Father Timothy Godfrey, S.J., another one of the organizers, told me that he sees three positive developments in health care that have obvious relevance for other areas of Catholic cultural engagement. Godfrey notes Catholic health care provider are “rediscovering [their] mission. It began by meeting community needs--perhaps we must return to that in developing new and creative ways of serving a community's health needs.” Second, he notes that any system will never be perfect, that some people will always fall outside its parameters and that the Church must reach out to those who are marginalized. Godfrey recalled that the Affordable Care Act does not provide for health insurance for undocumented immigrants, and that this is an area where the Church must focus.

The third, and to my mind most interesting, positive development Godfrey comments upon is the increasing role of the laity in carrying out the Church’s mission. “The
shift to lay oversight may just be the ongoing grace flowing out of Vatican II where laymen and women are now carrying on this ministry that was once the mission of ‘the sisters,’” he says. “They are now living out their baptismal call to ministry by reshaping and taking ownership of it--it truly is a ministry of ‘the Church’. However it will—and must--look different than the way the nuns expressed it. What it will be is yet to be seen, but clearly there are good Catholics (and non-Catholics) who are interested in preserving this sense of outreach and mission to those who are most vulnerable.”

The event will also be one of the first times a group of Catholic scholars gathers to discuss the Church’s mission in the world since the HHS decision not to expand the conscience mandate. Dr. Paterson wondered if we are asking the right, the more fundamental questions, on that issue. “At the most absurd level, why are so many people consumed with the need for contraception? Because people are in dire economic straights…It is a human tragedy when women view pregnancy as a financial problem.” She thinks the Church is “partly to blame for the way discussion has gone in policy circles” on this and other controversial matters. “The sisters were always pretty clear why they were there – mission. We lost some of that. And, while hospitals must always consider their margins, mission not margin has to determine the future.”

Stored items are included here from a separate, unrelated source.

(** C8 (as amended).  When no module matches the filter the result is the
    empty object.  When a module is found and [__proto__] is not a key of
    the mapping, [getMangled] returns an object whose own properties are
    exactly the keys of the mapping: a key holds [undefined] when no
    property of the writable object satisfied a validator of that key, and
    otherwise the first value, in the order of [Object.keys], that one of
    its validators accepted.  The validators are matched against the
    writable object, on which the hidden marker is set and in which a
    getter-only property of the module has become an own data property
    holding what the getter returned. *)
Theorem getMangled_keys chain found mappers :
  match found with
  | None => getMangled chain found mappers = Ok (mkMangled empty_object None)
  | Some module =>
      (forall e, flatten chain module = Throw e ->
                 getMangled chain found mappers = Throw e)
      /\ (forall writableModule,
            flatten chain module = Ok writableModule ->
            ~ In "__proto__" (map fst mappers) ->
            exists res,
              getMangled chain found mappers = Ok res
              /\ marker res = Some writableModule
              /\ prototype (fields res) = ObjectPrototype
              /\ (forall key,
                    hasOwnProperty (own (fields res)) key = true
                    <-> In key (map fst mappers))
              /\ (forall key,
                    (forall validator k value,
                       In (key, validator) mappers ->
                       In (k, value) (own writableModule) ->
                       validator value <> Ok true) ->
                    get_property (own (fields res)) key = VUndefined)
              /\ (forall key validator earlier k value later,
                    In (key, validator) mappers ->
                    own_entries (own writableModule)
                    = earlier ++ (k, value) :: later ->
                    validator value = Ok true ->
                    (forall validator' k' value',
                       In (key, validator') mappers ->
                       In (k', value') earlier ->
                       validator' value' <> Ok true) ->
                    get_property (own (fields res)) key = value))
      /\ (forall writableModule key v,
            flatten chain module = Ok writableModule ->
            NoDup (map fst module) -> ~ In "__proto__" (map fst module) ->
            In (key, Own (AccessorProperty (Some (Ok v)) false)) module ->
            hasOwnProperty (own writableModule) key = true
            /\ get_property (own writableModule) key = v)
  end.
Proof.
  destruct found as [module|]; [|reflexivity].
  split; [|split].
  - intros e He. unfold getMangled. by rewrite He.
  - intros w Hflat Hnot. unfold getMangled. rewrite Hflat.
    pose proof (plain_keys_own_entries mappers Hnot) as Hpl.
    set (mapped := fold_left (match_property chain (own_entries mappers))
                     (own_entries (own w)) empty_object).
    assert (Hp : prototype mapped = ObjectPrototype)
      by by apply match_property_plain.
    destruct (ensure_plain chain (own_entries mappers) mapped Hpl Hp)
      as (result & Hrun & Hpr & Hall & Hkeep & Hund & Hfrom).
    rewrite Hrun. exists (mkMangled result (Some w)). simpl.
    split; [done|]. split; [done|]. split; [done|].
    split; [|split].
    + intros key. split.
      * intros H. destruct (Hfrom key H) as [H'|H'];
          [|by apply own_entries_keys].
        destruct (in_dec String.string_dec key (map fst mappers)) as [|Hno]; [done|]. exfalso.
        assert (hasOwnProperty (own mapped) key = false); [|congruence].
        apply match_property_rejected; try done.
        intros validator k value Hv. exfalso. apply Hno.
        apply (proj1 (own_entries_In _ _)) in Hv. by apply (in_map fst) in Hv.
      * intros H. apply Hall. by apply own_entries_keys.
    + intros key Hrej. apply Hund.
      apply match_property_rejected; try done.
      intros validator k value Hv Hin.
      apply (Hrej validator k value); by apply own_entries_In.
    + intros key validator earlier k value later Hv Hsplit Hacc Hrej.
      assert (Hmapped : hasOwnProperty (own mapped) key = true
                        /\ get_property (own mapped) key = value).
      { unfold mapped. rewrite Hsplit, fold_left_app. simpl.
        set (before := fold_left (match_property chain (own_entries mappers))
                         earlier empty_object).
        assert (Hpb : prototype before = ObjectPrototype)
          by by apply match_property_plain.
        assert (Hnb : hasOwnProperty (own before) key = false).
        { apply match_property_rejected; try done.
          intros validator' k' value' Hv' Hin.
          apply (Hrej validator' k' value'); [|done].
          by apply own_entries_In. }
        destruct (try_mapper_accepted chain value key validator
                    (own_entries mappers) before) as [H1 H2]; try done.
        { by apply own_entries_In. }
        destruct (match_property_keeps chain key (own_entries mappers) later
                    (match_property chain (own_entries mappers) before
                       (k, value))) as [H3 H4]; try done.
        { by apply try_mapper_plain. }
        split; [done|]. by rewrite H4. }
      destruct Hmapped as [H1 H2].
      destruct (Hkeep key H1) as [_ ->]. done.
  - intros w key v Hflat Hnd Hpr Hin.
    by apply (flatten_getter_only chain key v module empty_object w).
Qed.
(** * file-stats-api: the directory scan, the report and its paginated views

    A shallow embedding of [main.py].  Python integers are [Z], Python
    strings are [string] (byte strings; case folding and white space are the
    ASCII ones), a Python list is a [list], the [defaultdict] of per-extension
    accumulators and the [Dict] of the report are association lists in
    insertion order, an exception is a value of [exn] carried by [result],
    and the logger is a list of records threaded through the calls. *)

From Stdlib Require Import ZArith NArith List String Ascii Bool Lia.
From Stdlib Require Import Permutation Sorted.
From Stdlib Require Import DecimalString DecimalPos DecimalN.
Import ListNotations.

Local Open Scope string_scope.
Local Open Scope Z_scope.
Local Open Scope list_scope.

(* ------------------------------------------------------------------ *)
(** ** Strings *)

Definition lower_ascii (c : ascii) : ascii :=
  let n := N_of_ascii c in
  if ((65 <=? n) && (n <=? 90))%N then ascii_of_N (n + 32) else c.

(** [str.lower()] *)
Fixpoint lower (s : string) : string :=
  match s with
  | EmptyString => EmptyString
  | String c s' => String (lower_ascii c) (lower s')
  end.

(** White space as [str_strip_whitespace] sees it: tab, line feed, vertical
    tab, form feed, carriage return and the space. *)
Definition is_space (c : ascii) : bool :=
  let n := N_of_ascii c in
  (((9 <=? n) && (n <=? 13)) || (n =? 32))%N.

Fixpoint lstrip (s : string) : string :=
  match s with
  | EmptyString => EmptyString
  | String c s' => if is_space c then lstrip s' else s
  end.

Fixpoint rstrip (s : string) : string :=
  match s with
  | EmptyString => EmptyString
  | String c s' =>
      let r := rstrip s' in
      if is_space c && String.eqb r "" then EmptyString else String c r
  end.

(** What [ConfigDict(str_strip_whitespace=True)] does to every [str] a model
    validates. *)
Definition strip (s : string) : string := lstrip (rstrip s).

Definition len_str (s : string) : Z := Z.of_nat (String.length s).

Definition startswith (pre s : string) : bool := String.prefix pre s.

Definition endswith_char (c : ascii) (s : string) : bool :=
  match String.get (String.length s - 1) s with
  | Some a => Ascii.eqb a c
  | None => false
  end.

(** [p.rfind(c)]: the highest index of [c] in [p], or [-1]. *)
Fixpoint rfind_from (c : ascii) (p : string) (i : Z) (found : Z) : Z :=
  match p with
  | EmptyString => found
  | String a p' => rfind_from c p' (i + 1) (if Ascii.eqb a c then i else found)
  end.

Definition rfind (c : ascii) (p : string) : Z := rfind_from c p 0 (-1).

(** [p[:i]] and [p[i:]] for [0 <= i <= len(p)]. *)
Definition str_upto (i : Z) (p : string) : string :=
  String.substring 0 (Z.to_nat i) p.

Definition str_from (i : Z) (p : string) : string :=
  String.substring (Z.to_nat i) (String.length p - Z.to_nat i) p.

(** The [while filenameIndex < dotIndex] loop of [genericpath._splitext]:
    [true] as soon as a character other than the dot is met, [false] when
    the [steps] characters from [filenameIndex] on are all dots. *)
Fixpoint splitext_loop (p : string) (filenameIndex : nat) (steps : nat) : bool :=
  match steps with
  | O => false
  | S k =>
      match String.get filenameIndex p with
      | Some c =>
          if Ascii.eqb c "." then splitext_loop p (S filenameIndex) k else true
      | None => true
      end
  end.

(** [os.path.splitext] (posixpath: [sep = '/'], no [altsep],
    [extsep = '.']). *)
Definition splitext (p : string) : string * string :=
  let sepIndex := rfind "/" p in
  let dotIndex := rfind "." p in
  if sepIndex <? dotIndex then
    let filenameIndex := sepIndex + 1 in
    if splitext_loop p (Z.to_nat filenameIndex) (Z.to_nat (dotIndex - filenameIndex))
    then (str_upto dotIndex p, str_from dotIndex p)
    else (p, "")
  else (p, "").

(** [os.path.join(a, b)] (posixpath). *)
Definition os_path_join (a b : string) : string :=
  if startswith "/" b then b
  else if String.eqb a "" || endswith_char "/" a then (a ++ b)%string
  else (a ++ "/" ++ b)%string.

(** [os.path.isabs] (posixpath). *)
Definition os_path_isabs (s : string) : bool := startswith "/" s.
(** * Kite MCP: the token store and the OAuth handshake

    A shallow embedding of [src/auth/token-manager.ts] (class [TokenManager])
    and [src/auth/oauth-server.ts] (class [OAuthServer]), with the properties
    the specification states about them.

    The sources are TypeScript running on Bun.  What the JavaScript platform
    supplies ([JSON.parse], [JSON.stringify], the [Date] constructor,
    [toISOString]) is a parameter of the development (class [Platform]); the
    file system is an explicit [disk] value threaded through the operations;
    exceptions are the [Throw] case of [result], threaded with the disk by
    the monad [io]; the event loop (timers, requests, the pending session
    exchange) is a deterministic transition function on an explicit [state].

    Left out: what the sources write to the console, and the search of
    [findTokenFile] for the path of the token file (the disk is the file at
    [this.tokenFile] and its directory).

    - [JS], [Fs]: values, exceptions, the platform, the file system.
    - [TokenManager], [OAuthServer]: the two classes.
    - [Reference]: an executable platform, for concrete runs.
    - [Spec], [Examples]: the vocabulary of the specification; inputs.
    - [TokenStoreProps], [ReferenceProps], [HandshakeProps]: the proofs. *)

From Stdlib Require Import String Ascii ZArith QArith List Bool Lia.
From Stdlib Require Import PrimFloat SpecFloat FloatOps Uint63.
Import ListNotations.
Local Open Scope string_scope.
Local Open Scope Z_scope.
(** * Verification of the image-generation worker (src/worker.js)

    The file [src/worker.js] holds two variants of one Cloudflare Worker
    request handler.  The first (lines 1-126) resolves image dimensions with
    [pickDims] and selects the backend model through [MODEL_WHITELIST]; the
    second (lines 127-247) resolves them with [parseDim] (clamp, then align to
    a multiple of 8) and checks the bearer token before the method and path.

    The development is a shallow embedding: every JavaScript function of the
    source is a Rocq function of the same name (suffix [1] or [2] where both
    variants define one), over a model of the JavaScript values the handler
    can receive from a JSON body.  A function that converts such a value to
    a number returns a [result], since the conversion of an object can raise
    a TypeError. *)

From Stdlib Require Import ZArith QArith Qcanon Qround Qabs List Bool Ascii String
  DecimalString Lia Lqa.
From Stdlib Require PrimFloat FloatOps SpecFloat Qpower.
Import ListNotations.

Set Implicit Arguments.

(** ** JavaScript numbers

    A JavaScript number is an IEEE 754 binary64 value.  Finite values are
    kept as canonical rationals ([Qc]), so that comparison is comparison of
    rationals; every arithmetic result is rounded to the nearest binary64
    value, ties to even, by [to_double].  The type is larger than binary64
    (a [Fin] may hold any rational): theorems quantified over [number] hold
    in particular for every binary64 value. *)
Module JSNumber.

Local Open Scope Q_scope.

Inductive number : Type :=
| NaN
| Inf (neg : bool)
| NegZero
| Fin (q : Qc).

Definition of_Z (z : Z) : number := Fin (Q2Qc (inject_Z z)).

Definition zero (neg : bool) : number := if neg then NegZero else of_Z 0.
(** Rounding does not cross a number that the format can hold: a value
    below [T * 2^t], for a mantissa [T] of at most 53 bits and an exponent
    [t] of the format, rounds to at most [T * 2^t]. *)
Lemma binary_round_aux_le (m e T t : Z) (loc : location) :
  0 <= m -> 0 < T < 2 ^ 53 -> -1074 <= t <= 971 -> e <= t ->
  m < T * 2 ^ (t - e) ->
  binary_round_aux 53 1024 false m e loc = S754_zero false \/
  exists (p : positive) (e3 : Z),
    binary_round_aux 53 1024 false m e loc = S754_finite false p e3 /\
    e3 <= t /\ Zpos p <= T * 2 ^ (t - e3).
Proof.
  intros Hm HT Ht He Hlt.
  assert (forall a x, 0 <= a -> x <= t -> a <= T * 2 ^ (t - x) ->
            fexp 53 1024 (Zdigits2 a + x) <= t) as Hfexp.
  { intros a x Ha Hx Hle. unfold fexp, emin.
    enough (Zdigits2 a <= 53 + (t - x)) by lia.
    apply Zdigits2_le; [done|lia|]. rewrite Z.pow_add_r by lia.
    assert (0 < 2 ^ (t - x)) by (apply Z.pow_pos_nonneg; lia). nia. }
  assert (forall a x k, 0 <= a -> 0 <= k -> x + k <= t ->
            a <= T * 2 ^ (t - x) -> a / 2 ^ k <= T * 2 ^ (t - (x + k)))
    as Hshift.
  { intros a x k Ha Hk Hx Hle.
    assert (0 < 2 ^ k) as Hpos by (apply Z.pow_pos_nonneg; lia).
    replace (t - x) with (t - (x + k) + k) in Hle by lia.
    rewrite Z.pow_add_r in Hle by lia.
    apply Z.div_le_upper_bound; [done|]. lia. }
  unfold binary_round_aux, shr_fexp.
  set (n1 := fexp 53 1024 (Zdigits2 m + e) - e).
  destruct (shr_spec m loc e n1 Hm) as [Hm1 He1].
  destruct (shr (shr_record_of_loc m loc) e n1) as [mrs1 e1].
  cbn [fst snd] in Hm1, He1.
  assert (e1 <= t) as He1t.
  { subst e1 n1. pose proof (Hfexp m e Hm He ltac:(lia)). lia. }
  assert (0 <= shr_m mrs1) as Hm1pos.
  { rewrite Hm1. apply Z.div_pos; [done|]. apply Z.pow_pos_nonneg; lia. }
  assert (shr_m mrs1 < T * 2 ^ (t - e1)) as Hm1lt.
  { rewrite Hm1, He1.
    assert (0 < 2 ^ Z.max 0 n1) as Hpos by (apply Z.pow_pos_nonneg; lia).
    apply Z.div_lt_upper_bound; [done|].
    replace (t - e) with (Z.max 0 n1 + (t - (e + Z.max 0 n1))) in Hlt by lia.
    rewrite Z.pow_add_r in Hlt by lia. lia. }
  pose proof (round_nearest_even_bounds (shr_m mrs1) (loc_of_shr_record mrs1))
    as Hround.
  set (m2 := round_nearest_even (shr_m mrs1) (loc_of_shr_record mrs1)) in *.
  set (n2 := fexp 53 1024 (Zdigits2 m2 + e1) - e1).
  destruct (shr_spec m2 loc_Exact e1 n2 ltac:(lia)) as [Hm3 He3].
  destruct (shr (shr_record_of_loc m2 loc_Exact) e1 n2) as [mrs3 e3].
  cbn [fst snd] in Hm3, He3.
  assert (e3 <= t) as He3t.
  { subst e3 n2. pose proof (Hfexp m2 e1 ltac:(lia) He1t ltac:(lia)). lia. }
  assert (0 <= shr_m mrs3) as Hm3pos.
  { rewrite Hm3. apply Z.div_pos; [lia|]. apply Z.pow_pos_nonneg; lia. }
  assert (shr_m mrs3 <= T * 2 ^ (t - e3)) as Hm3le.
  { rewrite Hm3, He3. apply Hshift; lia. }
  destruct (shr_m mrs3) as [|p|p]; [by left| |lia].
  right. exists p, e3. change (1024 - 53) with 971.
  destruct (Z.leb_spec e3 971); [done|lia].
Qed.

(** The quotient of two whole numbers, the smaller by the larger, is below
    one. *)
Lemma div_below_one (x y : Z) :
  0 < x < y -> y < 2 ^ 52 ->
  Num.div (Num.of_Z x) (Num.of_Z y) = S754_zero false \/
  exists (p : positive) (e3 : Z),
    Num.div (Num.of_Z x) (Num.of_Z y) = S754_finite false p e3 /\
    e3 <= -53 /\ Zpos p <= (2 ^ 53 - 1) * 2 ^ (-53 - e3).
Proof.
  intros Hx Hy.
  destruct (of_Z_exact x ltac:(lia)) as (px & ex & -> & Hex & Hpx).
  destruct (of_Z_exact y ltac:(lia)) as (py & ey & -> & Hey & Hpy).
  unfold Num.div, SFdiv, SFdiv_core_binary. cbn [xorb].
  rewrite !Zdigits2_log2, Hpx, Hpy.
  rewrite !Z.log2_mul_pow2 by lia.
  set (e' := Z.min (fexp Num.prec Num.emax
                      (- ex + Z.log2 x + 1 + ex - (- ey + Z.log2 y + 1 + ey)))
                   (ex - ey)).
  assert (e' <= -53) as He'.
  { subst e'. unfold fexp, emin, Num.prec, Num.emax.
    pose proof (Z.log2_le_mono x y ltac:(lia)). lia. }
  assert (e' <= ex - ey) as Hs by (subst e'; lia).
  set (m' := match ex - ey - e' with
             | 0 => x * 2 ^ (- ex)
             | Zpos _ => Z.shiftl (x * 2 ^ (- ex)) (ex - ey - e')
             | Zneg _ => 0
             end).
  assert (m' = x * 2 ^ (- ex) * 2 ^ (ex - ey - e')) as Hm'.
  { subst m'. destruct (ex - ey - e') as [|s|s] eqn:Hdiff; [|..|lia].
    - by rewrite Z.mul_1_r.
    - by rewrite Z.shiftl_mul_pow2. }
  clearbody m'.
  pose proof (Z.div_eucl_eq m' (y * 2 ^ (- ey))) as Heucl.
  pose proof (Z.mod_pos_bound m' (y * 2 ^ (- ey))) as Hmod.
  unfold Z.modulo in Hmod.
  destruct (Z.div_eucl m' (y * 2 ^ (- ey))) as [q r].
  assert (0 < 2 ^ (- ey)) as Hpey by (apply Z.pow_pos_nonneg; lia).
  assert (0 < 2 ^ (- ex)) as Hpex by (apply Z.pow_pos_nonneg; lia).
  assert (0 < y * 2 ^ (- ey)) as Hden by nia.
  specialize (Heucl ltac:(lia)). specialize (Hmod Hden).
  assert (0 <= q) as Hq by nia.
  apply (binary_round_aux_le q e' (2 ^ 53 - 1) (-53)); try lia.
  (* q * y <= x * 2^(-e') and x <= y - 1 *)
  assert (2 ^ (- ex) * 2 ^ (ex - ey - e') = 2 ^ (- ey) * 2 ^ (- e')) as Hpow.
  { rewrite <- !Z.pow_add_r by lia. f_equal. lia. }
  assert (q * y <= x * 2 ^ (- e')) as Hqy.
  { assert (y * 2 ^ (- ey) * q <= x * 2 ^ (- e') * 2 ^ (- ey)) as Hle.
    { rewrite Hm' in Heucl. rewrite <- Z.mul_assoc, Hpow in Heucl. lia. }
    nia. }
  replace (- e') with (-53 - e' + 53) in Hqy by lia.
  rewrite Z.pow_add_r in Hqy by lia.
  assert (0 < 2 ^ (-53 - e')) as Hpe by (apply Z.pow_pos_nonneg; lia).
  change (2 ^ 53) with 9007199254740992 in *.
  change (2 ^ 52) with 4503599627370496 in *.
  nia.
Qed.

Lemma ratio_within (best : nat) (model : ModelSummary) :
  Z.of_nat best < 2 ^ 52 -> (totalResponses model <= best)%nat ->
  exists r,
    ratio best model = Some r /\
    SFleb Num.zero r = true /\ SFleb r (Num.of_nat 100) = true.
Proof.
  intros Hbound Hle.
  destruct (decide (totalResponses model = 0%nat)) as [Hzero|Hpos].
  { exists Num.zero. by rewrite ratio_of_zero. }
  destruct (decide (totalResponses model = best)) as [Hbest|Hless].
  { exists (Num.of_nat 100). rewrite ratio_of_best by (done || lia).
    split; [done|]. by vm_compute. }
  unfold ratio, checked_div.
  destruct (Nat.eqb_spec best 0) as [->|_]; [lia|]. cbn [negb mbind option_bind].
  eexists. split; [done|].
  change (Num.of_nat (totalResponses model))
    with (Num.of_Z (Z.of_nat (totalResponses model))).
  change (Num.of_nat best) with (Num.of_Z (Z.of_nat best)).
  destruct (div_below_one (Z.of_nat (totalResponses model)) (Z.of_nat best)
              ltac:(lia) Hbound) as [->|(p & e & -> & He & Hp)];
    [by vm_compute|].
  change (Num.of_nat 100)
    with (S754_finite false 7036874417766400 (-46)).
  unfold Num.mul, SFmul, Num.prec, Num.emax. cbn [xorb].
  destruct (binary_round_aux_le (Zpos (p * 7036874417766400)) (e + -46)
              7036874417766400 (-46) loc_Exact)
    as [->|(p' & e' & -> & He' & Hp')]; try done; try lia.
  - rewrite Pos2Z.inj_mul.
    replace (-46 - (e + -46)) with (- e) by lia.
    replace (- e) with (-53 - e + 53) by lia. rewrite Z.pow_add_r by lia.
    assert (0 < 2 ^ (-53 - e)) by (apply Z.pow_pos_nonneg; lia).
    change (2 ^ 53) with 9007199254740992 in *. nia.
  - split; [done|]. unfold SFleb, SFcompare.
    destruct (Z.compare_spec e' (-46)) as [->|Hlt|Hgt]; [|done|lia].
    change (2 ^ (-46 - -46)) with 1 in Hp'. rewrite Z.mul_1_r in Hp'.
    rewrite Pos.compare_cont_spec. cbn [Pos.switch_Eq].
    destruct (Pos.compare_spec p' 7036874417766400) as [->|Hlt|Hgt];
      [done|done|lia].
Qed.
(** * cell-design: the NPR variability notebook and the C-rate sweep

    A shallow embedding of the two computations of the repository:

    - the Monte Carlo notebook on the negative-to-positive ratio (NPR):
      sampling of electrode loadings, areal capacities, the ratio
      [npr_actual] and the percentage [percent_more] of cells with NPR < 1;
    - [sweep_c_rate] of [power_vs_energy.ipynb]: one solver run per C-rate,
      the energy integral [np.cumsum(power * np.diff(np.append(0, time))) / 3600]
      and the aggregate dictionary of the results.

    The numpy code is written once, over an interface [Arith] of the
    arithmetic it uses, and read at two instances: [xnum], exact rational
    arithmetic with the IEEE special values, where the algebraic laws are
    proved, and [float], the binary64 numbers the notebooks run on, where
    concrete runs are evaluated. *)

From stdpp Require Import gmap strings list fin_maps sorting.
From Stdlib Require Import QArith Lqa PrimFloat.

Open Scope Z_scope.

(** ** The arithmetic of the notebooks *)

(** What the code asks of its numbers: conversion of a Python [int], the
    four operations and the comparison [<]. *)
Class Arith (num : Type) := {
  of_Z : Z → num;
  add : num → num → num;
  sub : num → num → num;
  mul : num → num → num;
  div : num → num → num;
  ltb : num → num → bool;
}.

(** *** Exact numbers with IEEE special values

    [Fin q] is the real number [q]; [PInf], [NInf] and [NaN] are what IEEE
    arithmetic returns for a zero divisor and for the invalid operations.
    There is no rounding, no overflow and one zero. *)
Inductive xnum : Type :=
  | Fin (q : Q)
  | PInf
  | NInf
  | NaN.

Definition sgn_inf (c : comparison) : xnum :=
  match c with Gt => PInf | Lt => NInf | Eq => NaN end.

Definition xopp (x : xnum) : xnum :=
  match x with
  | Fin q => Fin (- q)
  | PInf => NInf
  | NInf => PInf
  | NaN => NaN
  end.

Definition xadd (x y : xnum) : xnum :=
  match x, y with
  | NaN, _ | _, NaN => NaN
  | Fin a, Fin b => Fin (a + b)
  | PInf, NInf | NInf, PInf => NaN
  | PInf, _ | _, PInf => PInf
  | NInf, _ | _, NInf => NInf
  end.

Definition xsub (x y : xnum) : xnum := xadd x (xopp y).

Definition xmul (x y : xnum) : xnum :=
  match x, y with
  | NaN, _ | _, NaN => NaN
  | Fin a, Fin b => Fin (a * b)
  | Fin a, PInf | PInf, Fin a => sgn_inf (a ?= 0)%Q
  | Fin a, NInf | NInf, Fin a => sgn_inf (0 ?= a)%Q
  | PInf, PInf | NInf, NInf => PInf
  | PInf, NInf | NInf, PInf => NInf
  end.

Definition xdiv (x y : xnum) : xnum :=
  match x, y with
  | NaN, _ | _, NaN => NaN
  | Fin a, Fin b =>
      if Qeq_bool b 0 then sgn_inf (a ?= 0)%Q else Fin (a / b)
  | Fin _, (PInf | NInf) => Fin 0
  | PInf, Fin b => match (b ?= 0)%Q with Lt => NInf | _ => PInf end
  | NInf, Fin b => match (b ?= 0)%Q with Lt => PInf | _ => NInf end
  | (PInf | NInf), (PInf | NInf) => NaN
  end.

Definition xltb (x y : xnum) : bool :=
  match x, y with
  | NaN, _ | _, NaN => false
  | Fin a, Fin b => match (a ?= b)%Q with Lt => true | _ => false end
  | NInf, NInf => false
  | NInf, _ => true
  | _, NInf => false
  | PInf, _ => false
  | Fin _, PInf => true
  end.

#[export] Instance xnum_arith : Arith xnum := {
  of_Z z := Fin (inject_Z z);
  add := xadd;
  sub := xsub;
  mul := xmul;
  div := xdiv;
  ltb := xltb;
}.

(** Equality of exact numbers: the same special value, or equal rationals. *)
Definition xeq (x y : xnum) : Prop :=
  match x, y with
  | Fin a, Fin b => (a == b)%Q
  | PInf, PInf | NInf, NInf | NaN, NaN => True
  | _, _ => False
  end.

(** The order [x < y] as a relation: no [NaN] on either side. *)
Definition xlt (x y : xnum) : Prop :=
  match x, y with
  | Fin a, Fin b => (a < b)%Q
  | NInf, (Fin _ | PInf) => True
  | Fin _, PInf => True
  | _, _ => False
  end.

Definition xle (x y : xnum) : Prop := xlt x y ∨ xeq x y.

(** A finite number that is not negative. *)
Definition fin_nonneg (x : xnum) : Prop :=
  match x with
  | Fin q => (0 <= q)%Q
  | _ => False
  end.

(** *** binary64

    The numbers of numpy's [float64] arrays, with the kernel's IEEE 754
    operations. A Python [int] is converted digit by digit, which is exact
    below 2^53. *)
Fixpoint float_of_pos (p : positive) : float :=
  match p with
  | xH => 1%float
  | xO p => PrimFloat.mul 2%float (float_of_pos p)
  | xI p => PrimFloat.add (PrimFloat.mul 2%float (float_of_pos p)) 1%float
  end.

Definition float_of_Z (z : Z) : float :=
  match z with
  | Z0 => 0%float
  | Zpos p => float_of_pos p
  | Zneg p => PrimFloat.opp (float_of_pos p)
  end.

#[export] Instance float_arith : Arith float := {
  of_Z := float_of_Z;
  add := PrimFloat.add;
  sub := PrimFloat.sub;
  mul := PrimFloat.mul;
  div := PrimFloat.div;
  ltb := PrimFloat.ltb;
}.

(** ** Python and numpy on one-dimensional arrays *)

Inductive exn (E : Type) : Type :=
  | ValueError          (* operands could not be broadcast together *)
  | IndexError          (* index out of bounds *)
  | SolverError (e : E) (* whatever the solver raised *).
Arguments ValueError {E}.
Arguments IndexError {E}.
Arguments SolverError {E} e.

The colloquium promises to be a fascinating day, and will include roundtable discussions to really delve into the issues raised by the presenters. I encourage not only those involved in health care, but those charged with assessing and promoting the Catholic identity and mission at any institution to consider attending. You can find out more and register for the event by clicking here. As Father Godfrey pointed out, for all the difficulties, much of this discussion has to do with the grace that flows from Vatican II as well as the Church’s fidelity to Christ’s mandate to care for the sick, instruct the ignorant, welcome the stranger, clothe the naked and feed the hungry. We Catholics, as Catholics, go into the world because Christ came into the world. It wasn’t easy for him and it isn’t always easy for us. But, it is the path of grace.